Yes... Yes, it is. This was basically Nerd Christmas and we treated it as such. Actual Christmas will be smaller this year, for sure.... but you can bet we'll spend the holiday playing a lot of games.
That said, there were some games that we went into the con expecting to buy, but didn't get for various reasons. If we'd gotten them, they would have taken the place of others on our list, since we'd set a strict budget that we weren't allowing ourselves to go over.
So here's what we didn't buy, and why:
- Forbidden Sky - The third in Pandemic creator Matt Leacock's "forbidden" games, this thing sold out almost instantly. Rich and I both really wanted it, but we didn't expect to actually make it to the booth before they were gone and, well, we didn't.

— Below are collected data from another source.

(** ** The durable context *)
Lemma mark_all_ready_held self logs ctx :
  held_logs (mark_all_ready self logs ctx) = held_logs self /\
  held_logs_order (mark_all_ready self logs ctx) = held_logs_order self /\
  lambda_durable_function_log_buffer_size (mark_all_ready self logs ctx)
    = lambda_durable_function_log_buffer_size self.
Proof.
  unfold mark_all_ready. revert self. induction logs as [|log logs IH]; intros self; [done|].
  simpl. destruct (IH (set_durable_context_and_mark_ready self log ctx)) as (-> & -> & ->).
  unfold set_durable_context_and_mark_ready, push_ready. by destruct (log_to_string _).
Qed.

Lemma resolve_one_spec self rid logs :
  held_logs self !! rid = None ->
  moves self (resolve_one self (rid, logs)) logs /\
  held_logs_order (resolve_one self (rid, logs)) = held_logs_order self /\
  dom (held_logs (resolve_one self (rid, logs))) ⊆ dom (held_logs self) ∪ {[rid]}.
Proof using serializes.
  intros Hn. unfold resolve_one. destruct (durable_context_map self !! rid) as [ctx|].
  - destruct (mark_all_ready_held self logs ctx) as (-> & -> & _).
    split_and!; [apply mark_all_ready_moves|done|]. clear. set_solver.
  - split_and!; [|done|cbn; rewrite dom_insert; clear; set_solver].
    exists [], (<[rid := logs]> (held_logs self)), (held_logs_order self).
    split; [by rewrite fmap_nil, app_nil_r|]. apply fmap_Permutation.
    rewrite app_nil_l, logs_of_insert by done. apply Permutation_app_comm.
Qed.

Lemma resolve_all_spec entries : forall self,
  NoDup entries.*1 -> (forall k, k ∈ entries.*1 -> held_logs self !! k = None) ->
  let self' := foldl resolve_one self entries in
  moves self self' (mjoin (snd <$> entries)) /\ held_logs_order self' = held_logs_order self /\
  dom (held_logs self') ⊆ dom (held_logs self) ∪ list_to_set entries.*1.
Proof using serializes.
  induction entries as [|[rid logs] entries IH]; intros self Hnd Hfresh self'.
  { split_and!; [apply moves_refl|done|]. unfold self'. cbn. clear. set_solver. }
  rewrite fmap_cons in Hnd, Hfresh. apply NoDup_cons in Hnd as [Hni Hnd].
  destruct (resolve_one_spec self rid logs) as (Hm & Ho & Hd); [apply Hfresh; by left|].
  destruct (IH (resolve_one self (rid, logs))) as (Hm' & Ho' & Hd'); [done| |].
  { intros k Hk. destruct (held_logs (resolve_one self (rid, logs)) !! k) eqn:E; [|done].
    assert (k ∈ dom (held_logs self) ∪ {[rid]}) as Hin by (apply Hd, elem_of_dom; by eexists).
    apply elem_of_union in Hin as [[l' Hin]%elem_of_dom| ->%elem_of_singleton]; [|done].
    rewrite (Hfresh k) in Hin by (by right). done. }
  split_and!; [exact (moves_trans _ _ _ _ _ Hm Hm')|unfold self'; cbn [foldl]; congruence|].
  unfold self'. cbn [foldl]. etrans; [exact Hd'|]. revert Hd. rewrite fmap_cons, list_to_set_cons.
  clear. cbn [fst]. set_solver.
Qed.

Lemma foldl_push_all_held (entries : list (string * list IntakeLog)) : forall self,
  let self' := foldl (fun self entry => push_all_ready self entry.2) self entries in
  held_logs self' = held_logs self /\ held_logs_order self' = held_logs_order self.
Proof.
  induction entries as [|[k l] entries IH]; intros self; [done|]. simpl.
  destruct (IH (push_all_ready self l)) as [-> ->]. by destruct (push_all_ready_held self l) as (-> & -> & _).
Qed.

Lemma drain_held_moves self :
  let entries := map_to_list (held_logs self) in
  moves self (foldl (fun self entry => push_all_ready self entry.2)
                (set_logs self (ready_logs self) ∅ []) entries) [].
Proof using serializes.
  intros entries. eapply moves_after_set with (added := logs_of (held_logs self)).
  - unfold logs_of. apply (foldl_moves (fun self entry => push_all_ready self entry.2)).
    intros. apply push_all_ready_moves.
  - by rewrite logs_of_empty, app_nil_r.
Qed.

Lemma held_ok_empty self :
  held_logs self = ∅ -> held_logs_order self = [] ->
  (0 < lambda_durable_function_log_buffer_size self)%nat -> held_ok self.
Proof.
  intros Hh Ho Hb. constructor; unfold stale; rewrite ?Hh, ?Ho.
  - constructor.
  - intros k Hk. by apply not_elem_of_nil in Hk.
  - rewrite map_size_empty. lia.
  - rewrite list_to_set_nil, difference_empty_L, dom_empty_L, size_empty. lia.
Qed.
(* ===== verification/Triggers.v ===== *)
(** Event sources: [lifecycle/invocation/triggers/mod.rs], [body.rs],
    [serde_utils.rs] and the data of the thirteen events recognised
    ([triggers/*_event.rs]), with their deserialization, the span pointers of
    [traces/span_pointers.rs] and [config/aws.rs].

    The text form of JSON, base64, SHA-256, RFC 3339 times, the Unicode case
    tables, the iteration order of a [HashMap] and the environment are fields of
    [Externals]. A time is in nanoseconds since the epoch. *)
From S2P Require Import Prelude F64 DataStreams Text EnhancedMetrics ContextBuffer.
From stdpp Require Import sorting pretty.
#[local] Open Scope Z_scope.

(** * Constants *)

Definition DATADOG_CARRIER_KEY : string := "_datadog".
Definition FUNCTION_TRIGGER_EVENT_SOURCE_TAG : string := "function_trigger.event_source".
Definition FUNCTION_TRIGGER_EVENT_SOURCE_ARN_TAG : string := "function_trigger.event_source_arn".
Definition DATADOG_HIGHER_ORDER_TRACE_ID_BITS_KEY : string := "_dd.p.tid".
Definition MS_TO_NS : f64 := f64_of_Z 1000000.
Definition S_TO_NS : f64 := f64_of_Z 1000000000.

(** [HashMap::from] of entries with distinct keys. *)
Definition tags_of (entries : list (string * string)) : gmap string string := list_to_map entries.

(** [config/aws.rs]. *)
Definition get_aws_partition_by_region (region : string) : string :=
  if starts_with "us-gov-" region then "aws-us-gov"
  else if starts_with "cn-" region then "aws-cn"
  else "aws".

(** * Data

    [Body] is flattened into the events that have one. *)

Record Body := { body_body : option string; is_base64_encoded : bool }.

Module HttpEvent.
Record RequestContextHTTP := {
  method : string; path : string; protocol : string; source_ip : string; user_agent : string;
}.
Record RequestContext := {
  stage : string; request_id : string; api_id : string; domain_name : string;
  time_epoch : Z; http : RequestContextHTTP;
}.
Record APIGatewayHttpEvent := {
  route_key : string;
  cookies : option (list string);
  headers : gmap string string;
  request_context : RequestContext;
  path_parameters : gmap string string;
  query_string_parameters : gmap string string;
  body : Body;
}.
End HttpEvent.

Module RestEvent.
Record Identity := { source_ip : string; user_agent : string }.
Record RequestContext := {
  stage : string; request_id : string; api_id : string; domain_name : string;
  time_epoch : Z; method : string; resource_path : string; path : string; protocol : string;
  identity : Identity;
}.
Record APIGatewayRestEvent := {
  headers : gmap string string;
  multi_value_headers : gmap string (list string);
  query_parameters : gmap string (list string);
  path_parameters : gmap string string;
  request_context : RequestContext;
  body : Body;
}.
End RestEvent.
Section Generated.
Context `{Externals} {SamplingPriority : Type} (parse_priority : string -> option SamplingPriority).

(** The execution a trace is generated from, when the event brings no context of
    its own. *)
Definition trace_execution (ev : StepFunction.StepFunctionEvent) : option string :=
  match StepFunction.trace_id ev, StepFunction.trace_tags ev with
  | Some _, Some _ => None
  | _, _ => Some (default (StepFunction.id (StepFunction.execution ev)) (StepFunction.root_execution_id ev))
  end.

Lemma step_function_ids ev :
  let sc := StepFunctionEvent_get_span_context parse_priority ev in
  0 < sc_span_id sc < 2 ^ 63 /\ 0 <= sc_trace_id sc < 2 ^ 64.
Proof.
  assert (forall arn, 0 <= (generate_trace_id arn).1 < 2 ^ 64) as Htid.
  { intros arn. cbn [generate_trace_id fst]. pose proof (get_positive_u64_range
      (take 8 (drop 8 (sha256_digest (as_bytes arn))))). lia. }
  unfold StepFunctionEvent_get_span_context.
  destruct (StepFunction.trace_id ev) as [tid|], (StepFunction.trace_tags ev);
    cbn [sc_span_id sc_trace_id]; (split; [apply get_positive_u64_range|]); try apply Htid.
  destruct (parse_u64 tid) as [z|] eqn:Hz; cbn [default]; [|apply Htid].
  apply parse_unsigned_range in Hz; [|lia]. change U64_MAX with (2 ^ 64 - 1) in Hz. unfold id. lia.
Qed.

Lemma generated_context ev arn :
  trace_execution ev = Some arn ->
  let sc := StepFunctionEvent_get_span_context parse_priority ev in
  sc_trace_id sc = (generate_trace_id arn).1 /\
  sc_tags sc = tags_of [(DATADOG_HIGHER_ORDER_TRACE_ID_BITS_KEY, to_hex (generate_trace_id arn).2)].
Proof.
  unfold trace_execution, StepFunctionEvent_get_span_context.
  destruct (StepFunction.trace_id ev), (StepFunction.trace_tags ev); intros [= <-]; by cbn.
Qed.

End Generated.

(** * The AWS trace header *)

Fixpoint hex_fixed (n : nat) (z : Z) : string :=
  match n with
  | O => EmptyString
  | S n => String (DataStreams.hex_digit (z / 16 ^ Z.of_nat n mod 16)) (hex_fixed n z)
  end.

Lemma digit_value_hex d : 0 <= d < 16 -> digit_value (DataStreams.hex_digit d) = Some d.
Proof.
  intros Hd. assert (d ∈ seqZ 0 16) as Hin by (apply elem_of_seqZ; lia).
  clear Hd. revert d Hin. apply Forall_forall. apply (bool_decide_unpack _). vm_compute. exact I.
Qed.
Lemma lor_halves high low :
  0 <= low < 2 ^ 32 -> 0 <= high < 2 ^ 32 ->
  Z.lor (wrap_u64 (Z.shiftl high 32)) (Z.land low 0xFFFFFFFF) = high * 2 ^ 32 + low.
Proof.
  intros Hl Hh. rewrite Z.shiftl_mul_pow2 by lia.
  rewrite wrap_u64_small by (unfold is_u64; lia).
  change 0xFFFFFFFF with (Z.ones 32). rewrite Z.land_ones, Z.mod_small by lia.
  assert (Hland : Z.land (high * 2 ^ 32) low = 0).
  { apply Z.bits_inj'. intros i Hi. rewrite Z.land_spec, Z.bits_0.
    destruct (Z.ltb_spec i 32).
    - by rewrite Z.mul_pow2_bits_low.
    - rewrite (Z.bits_above_log2 low i), andb_false_r; [done|lia|].
      destruct (decide (low = 0)) as [->|]; [cbn; lia|].
      apply Z.log2_lt_pow2; [lia|]. apply Z.lt_le_trans with (2 ^ 32); [lia|].
      by apply Z.pow_le_mono_r. }
  by rewrite <- Z.lxor_lor, <- Z.add_nocarry_lxor.
Qed.

Lemma normalized_time t v : encodes t v -> normalize_timestamp_value v = VString (pretty t).
Proof.
  intros [| |m low high Hlow Hhigh Hl Hh ->]; [done..|].
  cbn. rewrite Hlow, Hhigh. cbn. by rewrite lor_halves.
Qed.

(** However a request encodes its times - as text, as an integer or as two 32-bit
    halves - the document handed to the decoder is the same: times at any depth become
    decimal text, and nothing else changes. *)
Theorem timestamp_encodings_agree v w :
  same_times v w -> normalize_timestamps v = normalize_timestamps w.
Proof.
  revert v w. fix IH 3. intros v w [v'|l k Hf|m m' Hf]; [done| |]; cbn; f_equal.
  - induction Hf as [|x y l k Hxy Hf IHf]; [done|]. by rewrite (IH x y Hxy), IHf.
  - induction Hf as [|x y m m' Hxy Hf IHf]; [done|]. rewrite IHf.
    destruct Hxy as [key t a b Hkey Ha Hb|key a b Hkey Hab]; do 2 f_equal.
    + by rewrite bool_decide_true, (normalized_time t a Ha), (normalized_time t b Hb).
    + rewrite bool_decide_false by done. apply (IH a b Hab).
Qed.

(** * Concrete traces *)

Module OtlpSample.

#[export] Instance otlp_externals : OtlpExternals :=
  {| normalize_tag := fun s => s; normalize_name := fun s => s; normalize_service := fun s => s;
     strings_to_json := fun _ => None; string_map_to_json := fun _ => None;
     any_value_to_json := fun _ => None; i32_from_json := fun _ => None;
     hex_encode := fun _ => EmptyString;
     as_str_name := fun k => match k with Internal => "SPAN_KIND_INTERNAL" | _ => "SPAN_KIND" end%string;
     STATUS_CODE_ERROR := 2;
     traces_iter := map_to_list;
     SERVICE_NAME := "service.name"; SERVICE_VERSION := "service.version";
     DEPLOYMENT_ENVIRONMENT_NAME := "deployment.environment.name";
     DB_QUERY_SUMMARY := "db.query.summary"; DB_QUERY_TEXT := "db.query.text";
     DB_COLLECTION_NAME := "db.collection.name";
     DB_STORED_PROCEDURE_NAME := "db.stored_procedure.name"; DB_NAMESPACE := "db.namespace";
     DB_OPERATION_NAME := "db.operation.name"; DB_SYSTEM_NAME := "db.system.name";
     SERVER_ADDRESS := "server.address"; SERVER_PORT := "server.port";
     MESSAGING_SYSTEM := "messaging.system";
     MESSAGING_OPERATION_TYPE := "messaging.operation.type";
     MESSAGING_DESTINATION_NAME := "messaging.destination.name"; RPC_SYSTEM := "rpc.system";
     RPC_SERVICE := "rpc.service"; RPC_METHOD := "rpc.method";
     FAAS_INVOKED_PROVIDER := "faas.invoked_provider"; FAAS_INVOKED_NAME := "faas.invoked_name";
     FAAS_TRIGGER := "faas.trigger"; GRAPHQL_OPERATION_TYPE := "graphql.operation.type";
     GRAPHQL_OPERATION_NAME := "graphql.operation.name"; HTTP_ROUTE := "http.route";
     HTTP_RESPONSE_STATUS_CODE := "http.response.status_code"; OTEL_SCOPE_NAME := "otel.scope.name";
     OTEL_SCOPE_VERSION := "otel.scope.version"; OTEL_STATUS_CODE := "otel.status_code";
     OTEL_STATUS_DESCRIPTION := "otel.status_description"; EXCEPTION_MESSAGE := "exception.message";
     EXCEPTION_TYPE := "exception.type"; EXCEPTION_STACKTRACE := "exception.stacktrace" |}%string.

- Rise of Tribes - Yeah, we didn't pick up this one because after 22 years together, I apparently still can't talk to my husband. :P
- The Captain is Dead - The premise sounded amusing and they were launching a new expansion at the con. Once we saw it in person though, it just didn't look like one that would have staying power with us so we gave it a pass.
- Wanted: The Cult of Barnacle Bay - We gave it a look over and it looked fine, but ultimately, with the purchase of Sword & Sorcery already made and Gloomhaven and several other games in the genre already on our shelves, we decided that we had enough co-op dungeon crawls to last us a while.
- The Rise of Queensdale - Similarly, we decided that we have enough "build a fantasy land" legacy games at the moment.
- Gearworks - I like steampunk as a game genre and this sounded interesting, but when I watched a demo of it, it just didn't grab me for some reason. I couldn't really put my finger on it, but I was pretty 50/50 on whether or not I wanted it after seeing it, so we decided to save the money for something else.
- Too Many Bones - Too Many Bones was too many monies. We couldn't justify dropping $120 on a game at the con when there were so many other games we wanted to check out. Most of our other purchases where in the $40 range. That's three games!